Development of a food packaging antibacterial hydrogel based on gelatin, chitosan, and 3-phenyllactic acid for the shelf-life extension of chilled chicken

Food safety caused by microbial contamination is an important problem that is difficult to solve for the food industry. In this study, the effective antibacterial hydrogel from electrospinning nanofibers prepared using gelatin, chitosan, and 3-phenyllactic acid (PLA) after water absorption was used to improve the antibacterial performance and prolong the shelf life of chilled chicken meat. The structure, water-absorbing ability, antibacterial ability, and fresh-keeping ability of this hydrogel were characterized.

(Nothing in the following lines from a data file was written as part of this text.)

Lemma stale_lease_refused past now scope l r1 ops now' op :
  AcquireLease now scope l (foldl LeaseTable.lstep LeaseTable.NewLeaseRepository past) = Ok r1 ->
  LeaseID op <> l_ID l -> ScopeID op = scope ->
  (if bool_decide (LeaseAction op = "") then "reconcile" else LeaseAction op) = l_Action l ->
  Forall (fun o => match o with LeaseTable.OAcquire _ _ l' => l_ID l' <> LeaseID op | _ => True end) ops ->
  is_ok (ValidateMutation now' op
           {| leases := Some (foldl LeaseTable.lstep r1 ops); requireFencing := true |}) = false.
Proof.
  intros Hacq Hid <- Hact Hops.
  pose proof (LeaseTable.run_wf past _ LeaseTable.new_wf) as Hwf0.
  apply LeaseTable.acquire_inv in Hacq as (_ & _ & Hrep).
  destruct (LeaseTable.replace_slot_spec _ _ _ _ _ Hwf0 Hrep) as [Hwf1 Hin1].
  assert (Hclean : LeaseTable.slot_free_of (ScopeID op) (l_Action l) (LeaseID op) (LeaseTable.rows r1)).
  { intros x Hx Hs He. apply Hin1 in Hx as [[_ Hne]| ->]; [done|]. cbn in He. congruence. }
  pose proof (LeaseTable.slot_free_run _ _ _ _ Hops r1 Hwf1 Hclean) as Hclean2.
  destruct (ValidateMutation _ _ _) as [[]|m] eqn:Ev; [|done]. exfalso.
  apply (ValidateMutation_fenced _ _ _ (foldl LeaseTable.lstep r1 ops)) in Ev
    as (_ & _ & _ & a & Hg & Hida & _); [|done|done].
  rewrite Hact in Hg. apply LeaseTable.get_active_in in Hg as (x & Hx & Hs & <-).
  by apply (Hclean2 x Hx).
Qed.

(** fencing.  When fencing is required and another lease of the same scope
    and action was acquired since, a mutation that presents the old lease id is
    refused, whatever is done to the table afterwards short of acquiring with
    that old id again. *)
Theorem stale_lease_fenced past now scope l r1 ops now' op :
  AcquireLease now scope l (foldl LeaseTable.lstep LeaseTable.NewLeaseRepository past) = Ok r1 ->
  LeaseID op <> l_ID l -> ScopeID op = scope ->
  (if bool_decide (LeaseAction op = "") then "reconcile" else LeaseAction op) = l_Action l ->
  Forall (fun o => match o with LeaseTable.OAcquire _ _ l' => l_ID l' <> LeaseID op | _ => True end) ops ->
  is_ok (ValidateMutation now' op
           {| leases := Some (foldl LeaseTable.lstep r1 ops); requireFencing := true |}) = false.
Proof. apply stale_lease_refused. Qed.

End Fencing.

(** ** Outbox guard ([outbox_lease_guard.go]) *)
Module OutboxGuard.
Section guard.
Context {L : Type} `{LeaseStore L}.

Record LeaseStoreOutboxGuard := { scopeID : string; action : string; leases : option L }.

Definition NewLeaseStoreOutboxGuard (scopeID action : string) (leases : option L) : LeaseStoreOutboxGuard :=
  {| scopeID := scopeID; action := if bool_decide (action = "") then "reconcile" else action;
     leases := leases |}.

Definition guard_msg (m : string) : string :=
  wrap_msg "reporting.LeaseStoreOutboxGuard.ValidateOutboxItem" m.

Definition ValidateOutboxItem (now : Z) (g : LeaseStoreOutboxGuard) : result unit :=
  match leases g with
  | None => Err (guard_msg "missing outbox lease guard configuration")
  | Some ls =>
      if bool_decide (scopeID g = "") then Err (guard_msg "missing outbox lease guard configuration")
      else match GetActiveLease now (scopeID g) (action g) ls with
           | Err m => Err (guard_msg m)
           | Ok None => Err (guard_msg ("no active lease for scope " +:+ scopeID g +:+ " action " +:+ action g))
           | Ok (Some l) =>
               if IsExpired now l
               then Err (guard_msg ("no active lease for scope " +:+ scopeID g +:+ " action " +:+ action g))
               else Ok tt
           end
  end.
End guard.
End OutboxGuard.

(** ** Lease manager ([coordination/lease.go]) *)
Module LeaseManager.

Section manager.
Context {L : Type} `{LeaseStore L}.

Record LeaseManager := {
  store : StateStore; expiry : Z; scopeID : string; leases : option L;
}.

Definition NewLeaseManager (store : StateStore) (expiry : Z) : LeaseManager :=
  {| store := store; expiry := expiry; scopeID := ""; leases := None |}.
Definition WithLeaseStore (scope : string) (ls : option L) (m : LeaseManager) : LeaseManager :=
  {| store := store m; expiry := expiry m; scopeID := scope; leases := ls |}.
Definition HasPersistentLeaseStore (m : LeaseManager) : bool :=
  negb (bool_decide (scopeID m = "")) && match leases m with Some _ => true | None => false end.

Definition set_store (m : LeaseManager) (s : StateStore) : LeaseManager :=
  {| store := s; expiry := expiry m; scopeID := scopeID m; leases := leases m |}.
Definition set_leases_store (m : LeaseManager) (ls : option L) : LeaseManager :=
  {| store := store m; expiry := expiry m; scopeID := scopeID m; leases := ls |}.

Definition new_epoch (now : Z) (runID : string) (cur : RuntimeState) : Epoch :=
  {| e_ID := "ep-" +:+ pretty (unix_nano now);
     e_ParentID := e_ID (CurrentEpoch cur);
     e_Generation := wrap64 (e_Generation (CurrentEpoch cur) + 1);
     e_SchedulerRunID := runID;
     e_CreatedAt := now |}.

Definition new_lease (now expiry : Z) (owner action : string) (ep : Epoch) : Lease :=
  {| l_ID := "lease-" +:+ e_ID ep; l_Owner := owner; l_Action := action; l_EpochID := e_ID ep;
     l_ExpiresAt := t_add now expiry; l_CreatedAt := now; l_FencingToken := e_Generation ep |}.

Fourier transform infrared spectroscopy and X-ray photoelectron spectroscopy showed that the carboxyl group in PLA reacted with the amino group in chitosan, which formed amide bond under acidic conditions. This bond enhanced the water absorption and stability of the hydrogel. Low-field nuclear magnetic resonance showed that the addition of PLA not only changed the structure of hydrogels but also changed the ratio of different states of water in the hydrogels. The swelling ratio of GCP-1 hydrogel was two times larger than that of GCP-0 hydrogel, and scanning electron micrographs showed that the GCP-1 hydrogel after water absorption had a unique spongy shape. Furthermore, the GCP-1 hydrogel effectively inactivated foodborne pathogens Staphylococcus aureus and Escherichia coli and prolonged the preservation of chilled chicken to 4 days. This study provides an innovative way to apply electrospinning nanofibers in food packaging.